Why the Persistent Increase in Ghana’s Rice Imports? Prescriptions for Future Rice Policy
Asian Journal of Agricultural Extension, Economics & Sociology,
Prompted by the persistent increase in rice imports (and the implications thereof) amidst implementation of various import reduction policies and strategies in Ghana, this study sourced assessment of the plausible determinants of volume and value of rice imports in Ghana. Use was made of an imperfect substitutes model (an extension of the traditional import demand model) applied in a multiple regression frame for the period 1965-2009. Based on a framework used in this study, the perceived determinants of rice imports were local rice production, relative price ratio between imported and local rice, real per capita income, relative price ratio between maize and imported rice, relative price ratio between millet and imported rice, consumer tax equivalent of tariff on rice imports, domestic (beginning) stock variation, domestic demand for meat, urbanization index, trade liberalization and lagged value of rice imports. Estimates for the respective models, however, revealed that, both volume and value of rice imports increase significantly with increasing real per capita income, increasing millet price (keeping that for imported rice unchanged), increasing demand for meat, urbanization and with trade liberalization. In as much as volume of rice imports decreased marginally with increments in domestic stock, effect on value of rice imports was not significant.
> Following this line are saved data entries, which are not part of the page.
(* ===== verification/PyStr.v ===== *)
(** * Python strings and integer conversion

    [str(n)] for integers, [int(s)] (with its stripping of whitespace, its
    optional sign and its underscores between digits), [str.isdigit], and the
    padding methods [ljust], [rjust], [center], [*] and [join] that the
    homemade queries use to lay out their tables.  A Python [str] is
    modelled as a [string] whose characters are the code points (the data's
    names are read as one [ascii] per character). *)

From S2P Require Import Prelude.

(** ** [str(n)] *)

Definition str_of_N (n : N) : string := NilEmpty.string_of_uint (N.to_uint n).

Definition str_of_Z (z : Z) : string :=
  match z with
  | Zneg p => String "-" (str_of_N (Npos p))
  | _ => str_of_N (Z.to_N z)
  end.

Definition str_of_nat (n : nat) : string := str_of_N (N.of_nat n).

(** ** [int(s)] *)

Definition is_digit (c : ascii) : bool :=
  let n := N_of_ascii c in (48 <=? n)%N && (n <=? 57)%N.

(** [str.isspace] on the ASCII range: [" \t\n\v\f\r"] and [\x1c-\x1f]. *)
Definition is_space (c : ascii) : bool :=
  let n := N_of_ascii c in
  (n =? 32)%N || ((9 <=? n)%N && (n <=? 13)%N) || ((28 <=? n)%N && (n <=? 31)%N).

Fixpoint lstrip (l : list ascii) : list ascii :=
  match l with
  | c :: r => if is_space c then lstrip r else l
  | [] => []
  end.

Definition strip (l : list ascii) : list ascii := rev (lstrip (rev (lstrip l))).

(** The digits after the first one: each [_] must sit between two digits. *)
Fixpoint digits_tail (l : list ascii) : option (list ascii) :=
  match l with
  | [] => Some []
  | c :: r =>
      if is_digit c then option_map (cons c) (digits_tail r)
      else if Ascii.eqb c "_" then
        match r with
        | c' :: r' => if is_digit c' then option_map (cons c') (digits_tail r') else None
        | [] => None
        end
      else None
  end.

Definition digits_value (l : list ascii) : option N :=
  match l with
  | c :: r =>
      if is_digit c then
        match digits_tail r with
        | Some ds => option_map N.of_uint (NilEmpty.uint_of_string (string_of_list_ascii (c :: ds)))
        | None => None
        end
      else None
  | [] => None
  end.

(** [int(s)]: [ValueError] unless [s] is, after stripping, an optional sign
    and a non-empty run of digits. *)
Definition py_int (s : string) : result Z :=
  let l := strip (list_ascii_of_string s) in
  let r := match l with
           | "-"%char :: t => option_map (fun n => Z.opp (Z.of_N n)) (digits_value t)
           | "+"%char :: t => option_map Z.of_N (digits_value t)
           | _ => option_map Z.of_N (digits_value l)
           end in
  match r with Some z => Ok z | None => Raise ValueError end.

(** [str.isdigit()]: non-empty and only digits. *)
Definition isdigit (s : string) : bool :=
  match s with
  | EmptyString => false
  | _ => forallb is_digit (list_ascii_of_string s)
  end.

(** ** Layout *)

Fixpoint str_repeat (s : string) (n : nat) : string :=
  match n with O => "" | S k => s +:+ str_repeat s k end.

Definition spaces (n : nat) : string := str_repeat " " n.

Definition ljust (s : string) (w : nat) : string := s +:+ spaces (w - String.length s).
Definition rjust (s : string) (w : nat) : string := spaces (w - String.length s) +:+ s.

(** CPython's [str.center]: the extra space goes left when the margin and
    the width are both odd. *)
Definition center (s : string) (w : nat) : string :=
  let marg := w - String.length s in
  let left := Nat.div2 marg + (if Nat.odd marg && Nat.odd w then 1 else 0) in
  spaces left +:+ s +:+ spaces (marg - left).

Definition newline : string := String "010"%char EmptyString.

Fixpoint join (sep : string) (l : list string) : string :=
  match l with
  | [] => ""
  | [s] => s
  | s :: r => s +:+ sep +:+ join sep r
  end.

(** ** [int(str(z)) == z] *)

Lemma string_of_uint_digits d :
  Forall (fun c => is_digit c = true) (list_ascii_of_string (NilEmpty.string_of_uint d)).
Proof. induction d; simpl; by constructor. Qed.

Lemma str_of_N_digits n :
  Forall (fun c => is_digit c = true) (list_ascii_of_string (str_of_N n)).
Proof. apply string_of_uint_digits. Qed.

Lemma str_of_N_nonempty n : list_ascii_of_string (str_of_N n) <> [].
Proof.
  unfold str_of_N. intros Hnil.
  pose proof (DecimalN.Unsigned.of_to n) as Hn.
  destruct (N.to_uint n) eqn:Hu; try discriminate.
  simpl in Hn. subst n. discriminate.
Qed.

Lemma digit_not_space c : is_digit c = true -> is_space c = false.
Proof.
  unfold is_digit, is_space. intros Hd.
  apply andb_prop in Hd as [H1 H2]. apply N.leb_le in H1, H2.
  destruct (N.eqb_spec (N_of_ascii c) 32); [lia|].
  destruct (N.leb_spec 9 (N_of_ascii c)), (N.leb_spec (N_of_ascii c) 13),
    (N.leb_spec 28 (N_of_ascii c)), (N.leb_spec (N_of_ascii c) 31); simpl; lia.
Qed.

Lemma lstrip_id l : Forall (fun c => is_space c = false) l -> lstrip l = l.
Proof. intros Hl. destruct Hl as [|c l Hc _]; simpl; [done|]. by rewrite Hc. Qed.

Lemma strip_id l : Forall (fun c => is_space c = false) l -> strip l = l.
Proof.
  intros Hs. unfold strip. rewrite (lstrip_id l) by done.
  rewrite lstrip_id; [apply rev_involutive|]. by apply Forall_rev.
Qed.

Lemma strip_digits l : Forall (fun c => is_digit c = true) l -> strip l = l.
Proof.
  intros Hd. apply strip_id.
  eapply Forall_impl; [exact Hd|]. intros; by apply digit_not_space.
Qed.

Lemma digits_tail_digits l : Forall (fun c => is_digit c = true) l -> digits_tail l = Some l.
Proof. induction 1 as [|c l Hc _ IH]; simpl; [done|]. by rewrite Hc, IH. Qed.

Lemma digits_value_str_of_N n : digits_value (list_ascii_of_string (str_of_N n)) = Some n.
Proof.
  pose proof (str_of_N_digits n) as Hd. pose proof (str_of_N_nonempty n) as Hne.
  pose proof (string_of_list_ascii_of_string (str_of_N n)) as Hs.
  destruct (list_ascii_of_string (str_of_N n)) as [|c r]; [done|].
  inversion Hd as [|? ? Hc Hr]; subst.
  unfold digits_value. rewrite Hc, digits_tail_digits, Hs by done.
  unfold str_of_N. rewrite NilEmpty.usu. simpl. by rewrite DecimalN.Unsigned.of_to.
Qed.

(** Python: [int(str(z)) == z] for every integer. *)
Theorem py_int_str_of_Z z : py_int (str_of_Z z) = Ok z.
Proof.
  unfold py_int, str_of_Z. destruct z as [|p|p].
  - rewrite strip_digits by apply str_of_N_digits. by rewrite digits_value_str_of_N.
  - rewrite strip_digits by apply str_of_N_digits.
    pose proof (digits_value_str_of_N (Npos p)) as Hv.
    destruct (list_ascii_of_string (str_of_N (Z.to_N (Zpos p)))) as [|c r] eqn:Hl.
    { by destruct (str_of_N_nonempty (Npos p)). }
    pose proof (str_of_N_digits (Npos p)) as Hd. simpl in Hl. rewrite Hl in Hd, Hv.
    inversion Hd as [|? ? Hc _]; subst.
    assert (Hm : c <> "-"%char /\ c <> "+"%char)
      by (split; intros ->; discriminate Hc).
    destruct Hm as [Hm Hp].
    destruct c as [[] [] [] [] [] [] [] []]; try (by rewrite Hv); done.
  - simpl. rewrite strip_id.
    + simpl. by rewrite digits_value_str_of_N.
    + constructor; [done|]. eapply Forall_impl; [apply str_of_N_digits|].
      intros; by apply digit_not_space.
Qed.

Corollary str_of_Z_inj z1 z2 : str_of_Z z1 = str_of_Z z2 -> z1 = z2.
Proof.
  intros H. apply (f_equal py_int) in H. rewrite !py_int_str_of_Z in H. by injection H.
Qed.

Lemma isdigit_str_of_N n : isdigit (str_of_N n) = true.
Proof.
  pose proof (str_of_N_digits n) as Hd. pose proof (str_of_N_nonempty n) as Hne.
  unfold isdigit. destruct (str_of_N n); [by destruct Hne|].
  apply forallb_forall. intros c Hc. by apply (proj1 (List.Forall_forall _ _) Hd).
Qed.

(** ** The value of a digit string, and the order of decimal strings *)

Definition digit_value (c : ascii) : N := (N_of_ascii c - 48)%N.

Definition digit_step (acc : N) (c : ascii) : N := (acc * 10 + digit_value c)%N.

Definition digits_N (ds : list ascii) : N := fold_left digit_step ds 0%N.

Lemma of_uint_acc_fold d acc :
  Npos (Pos.of_uint_acc d acc)
  = fold_left digit_step (list_ascii_of_string (NilEmpty.string_of_uint d)) (Npos acc).
Proof.
  revert acc. induction d; intros acc; simpl; try done;
    rewrite IHd; f_equal; unfold digit_step, digit_value; simpl; lia.
Qed.

Lemma of_uint_digits d : N.of_uint d = digits_N (list_ascii_of_string (NilEmpty.string_of_uint d)).
Proof.
  unfold digits_N. induction d; simpl; try done;
    rewrite of_uint_acc_fold; f_equal; unfold digit_step, digit_value; simpl; lia.
Qed.

Lemma digits_N_str_of_N n : digits_N (list_ascii_of_string (str_of_N n)) = n.
Proof. unfold str_of_N. by rewrite <- of_uint_digits, DecimalN.Unsigned.of_to. Qed.

Lemma fold_digit_step l acc :
  fold_left digit_step l acc = (acc * 10 ^ N.of_nat (length l) + digits_N l)%N.
Proof.
  unfold digits_N. revert acc. induction l as [|c l IH]; intros acc; simpl; [lia|].
  rewrite IH, (IH (digit_step 0 c)). unfold digit_step.
  rewrite Nat2N.inj_succ, N.pow_succ_r'. lia.
Qed.

Lemma digit_value_lt c : is_digit c = true -> (digit_value c < 10)%N.
Proof. unfold is_digit, digit_value. intros [H1 H2]%andb_prop. apply N.leb_le in H1, H2. lia. Qed.

Lemma digits_N_bound l :
  Forall (fun c => is_digit c = true) l -> (digits_N l < 10 ^ N.of_nat (length l))%N.
Proof.
  induction 1 as [|c l Hc _ IH]; [by compute|].
  unfold digits_N. simpl. rewrite fold_digit_step. unfold digit_step.
  pose proof (digit_value_lt c Hc). rewrite Nat2N.inj_succ, N.pow_succ_r'. nia.
Qed.

(** Digit strings of equal length compare (lexicographically, as Python
    compares [str]) like the numbers they denote. *)
Lemma compare_digit_strings l1 l2 :
  length l1 = length l2 ->
  Forall (fun c => is_digit c = true) l1 -> Forall (fun c => is_digit c = true) l2 ->
  String.compare (string_of_list_ascii l1) (string_of_list_ascii l2)
  = N.compare (digits_N l1) (digits_N l2).
Proof.
  revert l2. induction l1 as [|c1 l1 IH]; intros [|c2 l2] Hlen D1 D2; try discriminate; [done|].
  simpl in Hlen. injection Hlen as Hlen.
  inversion D1 as [|? ? Hc1 Hl1]; inversion D2 as [|? ? Hc2 Hl2]; subst.
  unfold digits_N. simpl. rewrite !fold_digit_step. fold (digits_N l1) (digits_N l2).
  rewrite <- Hlen. pose proof (digits_N_bound l1 Hl1). pose proof (digits_N_bound l2 Hl2).
  rewrite <- Hlen in *. set (P := (10 ^ N.of_nat (length l1))%N) in *.
  pose proof (digit_value_lt c1 Hc1). pose proof (digit_value_lt c2 Hc2).
  unfold digit_step, digit_value in *. simpl.
  unfold is_digit in Hc1, Hc2. apply andb_prop in Hc1 as [A1 B1], Hc2 as [A2 B2].
  apply N.leb_le in A1, B1, A2, B2. unfold Ascii.compare.
  destruct (N.compare_spec (N_of_ascii c1) (N_of_ascii c2)) as [E|L|G].
  - assert (c1 = c2) as <- by (rewrite <- (ascii_N_embedding c1), <- (ascii_N_embedding c2); congruence).
    rewrite IH by done. symmetry. destruct (N.compare_spec (digits_N l1) (digits_N l2));
      [apply N.compare_eq_iff | apply N.compare_lt_iff | apply N.compare_gt_iff]; nia.
  - symmetry. apply N.compare_lt_iff. nia.
  - symmetry. apply N.compare_gt_iff. nia.
Qed.

Lemma length_list_ascii s : length (list_ascii_of_string s) = String.length s.
Proof. induction s as [|c s IH]; simpl; [done|]. by rewrite IH. Qed.

Corollary compare_str_of_N a b :
  String.length (str_of_N a) = String.length (str_of_N b) ->
  String.compare (str_of_N a) (str_of_N b) = N.compare a b.
Proof.
  intros Hlen.
  rewrite <- (string_of_list_ascii_of_string (str_of_N a)), <- (string_of_list_ascii_of_string (str_of_N b)).
  rewrite compare_digit_strings, !digits_N_str_of_N; try apply str_of_N_digits.
  - done.
  - by rewrite !length_list_ascii.
Qed.

Lemma list_ascii_app s1 s2 :
  list_ascii_of_string (s1 +:+ s2) = list_ascii_of_string s1 ++ list_ascii_of_string s2.
Proof. induction s1 as [|c s1 IH]; simpl; [done|]. by rewrite IH. Qed.

Lemma str_of_nat_inj a b : str_of_nat a = str_of_nat b -> a = b.
Proof.
  unfold str_of_nat. intros E. apply Nat2N.inj.
  by rewrite <- (digits_N_str_of_N (N.of_nat a)), <- (digits_N_str_of_N (N.of_nat b)), E.
Qed.

Lemma str_of_nat_digits n : Forall (fun c => is_digit c = true) (list_ascii_of_string (str_of_nat n)).
Proof. apply str_of_N_digits. Qed.

Lemma str_of_nat_nonempty n : list_ascii_of_string (str_of_nat n) <> [].
Proof. apply str_of_N_nonempty. Qed.

(** [str.lower()] on ASCII. *)
Definition ascii_lower (c : ascii) : ascii :=
  let n := nat_of_ascii c in if (65 <=? n) && (n <=? 90) then ascii_of_nat (n + 32) else c.

Definition lower (s : string) : string := string_of_list_ascii (map ascii_lower (list_ascii_of_string s)).

(** [str.strip()] *)
Definition str_strip (s : string) : string := string_of_list_ascii (strip (list_ascii_of_string s)).

Lemma str_strip_id s : Forall (fun c => is_space c = false) (list_ascii_of_string s) -> str_strip s = s.
Proof. intros Hs. unfold str_strip. rewrite strip_id by done. apply string_of_list_ascii_of_string. Qed.

Lemma str_of_Z_no_space z : Forall (fun c => is_space c = false) (list_ascii_of_string (str_of_Z z)).
Proof.
  assert (HN : forall n, Forall (fun c => is_space c = false) (list_ascii_of_string (str_of_N n))).
  { intros n. eapply Forall_impl; [apply str_of_N_digits|]. intros; by apply digit_not_space. }
  destruct z; [apply HN|apply HN|]. simpl. constructor; [done|apply HN].
Qed.

Lemma str_of_Z_nonempty z : str_of_Z z <> "".
Proof.
  destruct z as [|p|p]; simpl; try discriminate; intros E;
    apply (str_of_N_nonempty (N.pos p)); by rewrite E.
Qed.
Local rice production, consumer tax equivalent of tariff on rice imports, relative price ratio between imported and local rice, relative price ratio between maize and imported rice and lagged value of rice imports had no significant effects on both volume and value of rice imports. Among the variables with significant effects, increments in relative price ratio between millet and imported rice, and urbanization yield the greatest impact (positive) on both volume and value of rice imports. Given these findings, there arises a need for policy makers to look beyond variables currently emphasized in rice policy of the country. For Ghana to stand a chance of significantly reducing rice imports and meeting set targets, effort should be made to intensively pursue quality improvement of locally-produced food, especially the most consumed rice substitutes for which Ghana holds a strong comparative advantage and incorporate income dynamics, dynamics in millet price (relative to import price), dynamics in domestic meat demand, and patterns of urbanization in future rice policy.
- supply deficit
- trade liberalization
- import surge.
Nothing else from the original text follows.